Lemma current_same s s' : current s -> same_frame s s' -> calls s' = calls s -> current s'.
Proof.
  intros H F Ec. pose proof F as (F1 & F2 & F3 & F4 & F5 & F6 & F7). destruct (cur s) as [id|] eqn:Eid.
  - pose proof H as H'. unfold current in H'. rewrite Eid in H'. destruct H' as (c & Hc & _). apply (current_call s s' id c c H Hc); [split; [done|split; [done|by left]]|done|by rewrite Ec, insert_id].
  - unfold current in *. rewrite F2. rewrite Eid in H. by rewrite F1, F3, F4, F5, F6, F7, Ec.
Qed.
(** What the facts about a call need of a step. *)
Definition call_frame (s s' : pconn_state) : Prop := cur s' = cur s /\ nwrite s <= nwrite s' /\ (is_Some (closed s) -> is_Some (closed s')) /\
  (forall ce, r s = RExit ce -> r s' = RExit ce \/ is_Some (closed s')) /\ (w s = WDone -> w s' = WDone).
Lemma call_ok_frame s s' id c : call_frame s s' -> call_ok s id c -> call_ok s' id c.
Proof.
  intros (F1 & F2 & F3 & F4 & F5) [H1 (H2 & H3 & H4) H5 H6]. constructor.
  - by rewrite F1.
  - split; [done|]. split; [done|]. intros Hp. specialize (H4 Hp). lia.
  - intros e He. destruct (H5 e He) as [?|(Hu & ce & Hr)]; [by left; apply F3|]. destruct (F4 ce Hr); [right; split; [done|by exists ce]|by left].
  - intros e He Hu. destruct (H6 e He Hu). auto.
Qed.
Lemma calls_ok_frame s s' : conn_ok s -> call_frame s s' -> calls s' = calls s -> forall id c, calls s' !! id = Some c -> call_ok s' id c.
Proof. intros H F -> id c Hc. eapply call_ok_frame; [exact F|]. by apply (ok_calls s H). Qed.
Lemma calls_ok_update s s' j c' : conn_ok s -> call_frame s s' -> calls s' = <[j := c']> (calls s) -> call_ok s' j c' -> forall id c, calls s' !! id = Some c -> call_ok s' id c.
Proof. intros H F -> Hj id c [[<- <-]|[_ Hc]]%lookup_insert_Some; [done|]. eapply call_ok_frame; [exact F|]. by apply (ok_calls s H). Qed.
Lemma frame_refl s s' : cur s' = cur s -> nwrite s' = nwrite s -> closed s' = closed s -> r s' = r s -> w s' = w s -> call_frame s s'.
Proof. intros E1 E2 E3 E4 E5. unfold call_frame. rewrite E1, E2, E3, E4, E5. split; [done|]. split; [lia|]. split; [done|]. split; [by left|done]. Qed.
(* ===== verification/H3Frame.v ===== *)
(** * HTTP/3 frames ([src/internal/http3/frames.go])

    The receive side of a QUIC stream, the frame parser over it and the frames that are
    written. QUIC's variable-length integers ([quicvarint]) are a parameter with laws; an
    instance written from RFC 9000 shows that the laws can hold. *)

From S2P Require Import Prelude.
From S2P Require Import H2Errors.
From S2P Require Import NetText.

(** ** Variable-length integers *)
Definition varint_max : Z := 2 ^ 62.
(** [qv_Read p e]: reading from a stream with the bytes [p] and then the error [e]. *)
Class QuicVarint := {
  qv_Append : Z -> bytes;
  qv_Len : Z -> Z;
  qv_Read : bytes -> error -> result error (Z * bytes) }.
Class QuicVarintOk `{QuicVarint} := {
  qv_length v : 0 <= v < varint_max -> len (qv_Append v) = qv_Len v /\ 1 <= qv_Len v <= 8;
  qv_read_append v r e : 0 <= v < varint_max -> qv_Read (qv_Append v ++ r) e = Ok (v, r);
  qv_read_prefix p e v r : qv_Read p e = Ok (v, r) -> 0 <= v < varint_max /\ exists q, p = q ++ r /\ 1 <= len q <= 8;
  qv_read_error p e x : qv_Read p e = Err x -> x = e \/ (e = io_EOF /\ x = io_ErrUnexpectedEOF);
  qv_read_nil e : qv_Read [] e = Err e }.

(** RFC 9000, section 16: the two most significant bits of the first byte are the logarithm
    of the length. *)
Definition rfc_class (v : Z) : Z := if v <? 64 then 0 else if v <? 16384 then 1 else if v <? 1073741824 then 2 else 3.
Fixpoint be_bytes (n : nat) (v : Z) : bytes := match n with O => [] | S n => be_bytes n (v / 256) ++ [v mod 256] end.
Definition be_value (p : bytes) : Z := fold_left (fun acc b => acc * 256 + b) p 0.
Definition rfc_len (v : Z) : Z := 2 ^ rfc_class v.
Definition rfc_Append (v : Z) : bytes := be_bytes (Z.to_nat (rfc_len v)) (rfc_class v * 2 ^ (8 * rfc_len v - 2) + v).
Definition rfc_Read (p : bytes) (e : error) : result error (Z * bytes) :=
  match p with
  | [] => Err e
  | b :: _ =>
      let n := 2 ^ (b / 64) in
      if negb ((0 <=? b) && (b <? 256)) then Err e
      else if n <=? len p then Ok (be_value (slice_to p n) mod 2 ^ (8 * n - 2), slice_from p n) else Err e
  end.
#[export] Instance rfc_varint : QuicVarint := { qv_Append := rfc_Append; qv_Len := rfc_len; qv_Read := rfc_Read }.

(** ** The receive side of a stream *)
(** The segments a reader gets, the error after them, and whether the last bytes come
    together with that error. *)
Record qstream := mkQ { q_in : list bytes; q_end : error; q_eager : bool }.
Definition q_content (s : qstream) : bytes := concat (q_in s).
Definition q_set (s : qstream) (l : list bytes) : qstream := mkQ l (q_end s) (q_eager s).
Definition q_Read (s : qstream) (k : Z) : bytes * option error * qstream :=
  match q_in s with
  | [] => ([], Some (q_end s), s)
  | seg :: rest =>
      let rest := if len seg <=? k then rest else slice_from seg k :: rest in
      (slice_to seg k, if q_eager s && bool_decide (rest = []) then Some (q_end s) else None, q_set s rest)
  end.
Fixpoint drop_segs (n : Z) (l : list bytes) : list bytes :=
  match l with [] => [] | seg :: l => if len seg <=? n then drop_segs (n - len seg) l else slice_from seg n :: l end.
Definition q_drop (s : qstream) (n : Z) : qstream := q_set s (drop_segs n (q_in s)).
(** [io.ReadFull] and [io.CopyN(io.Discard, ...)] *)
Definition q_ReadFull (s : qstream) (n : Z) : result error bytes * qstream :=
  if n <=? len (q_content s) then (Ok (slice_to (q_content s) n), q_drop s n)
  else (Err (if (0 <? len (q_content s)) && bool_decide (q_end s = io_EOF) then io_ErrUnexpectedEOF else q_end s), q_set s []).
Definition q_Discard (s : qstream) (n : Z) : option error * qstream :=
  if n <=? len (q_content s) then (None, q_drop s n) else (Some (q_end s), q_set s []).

──────────────────────────────

Problem – The answer should contain only the lines from the first line of the entries through the line holding "(** What the", each exactly as written.

Response for this exercise –
Lemma current_same s s' : current s -> same_frame s s' -> calls s' = calls s -> current s'.
Proof.
  intros H F Ec. pose proof F as (F1 & F2 & F3 & F4 & F5 & F6 & F7). destruct (cur s) as [id|] eqn:Eid.
  - pose proof H as H'. unfold current in H'. rewrite Eid in H'. destruct H' as (c & Hc & _). apply (current_call s s' id c c H Hc); [split; [done|split; [done|by left]]|done|by rewrite Ec, insert_id].
  - unfold current in *. rewrite F2. rewrite Eid in H. by rewrite F1, F3, F4, F5, F6, F7, Ec.
Qed.
(** What the facts about a call need of a step. *)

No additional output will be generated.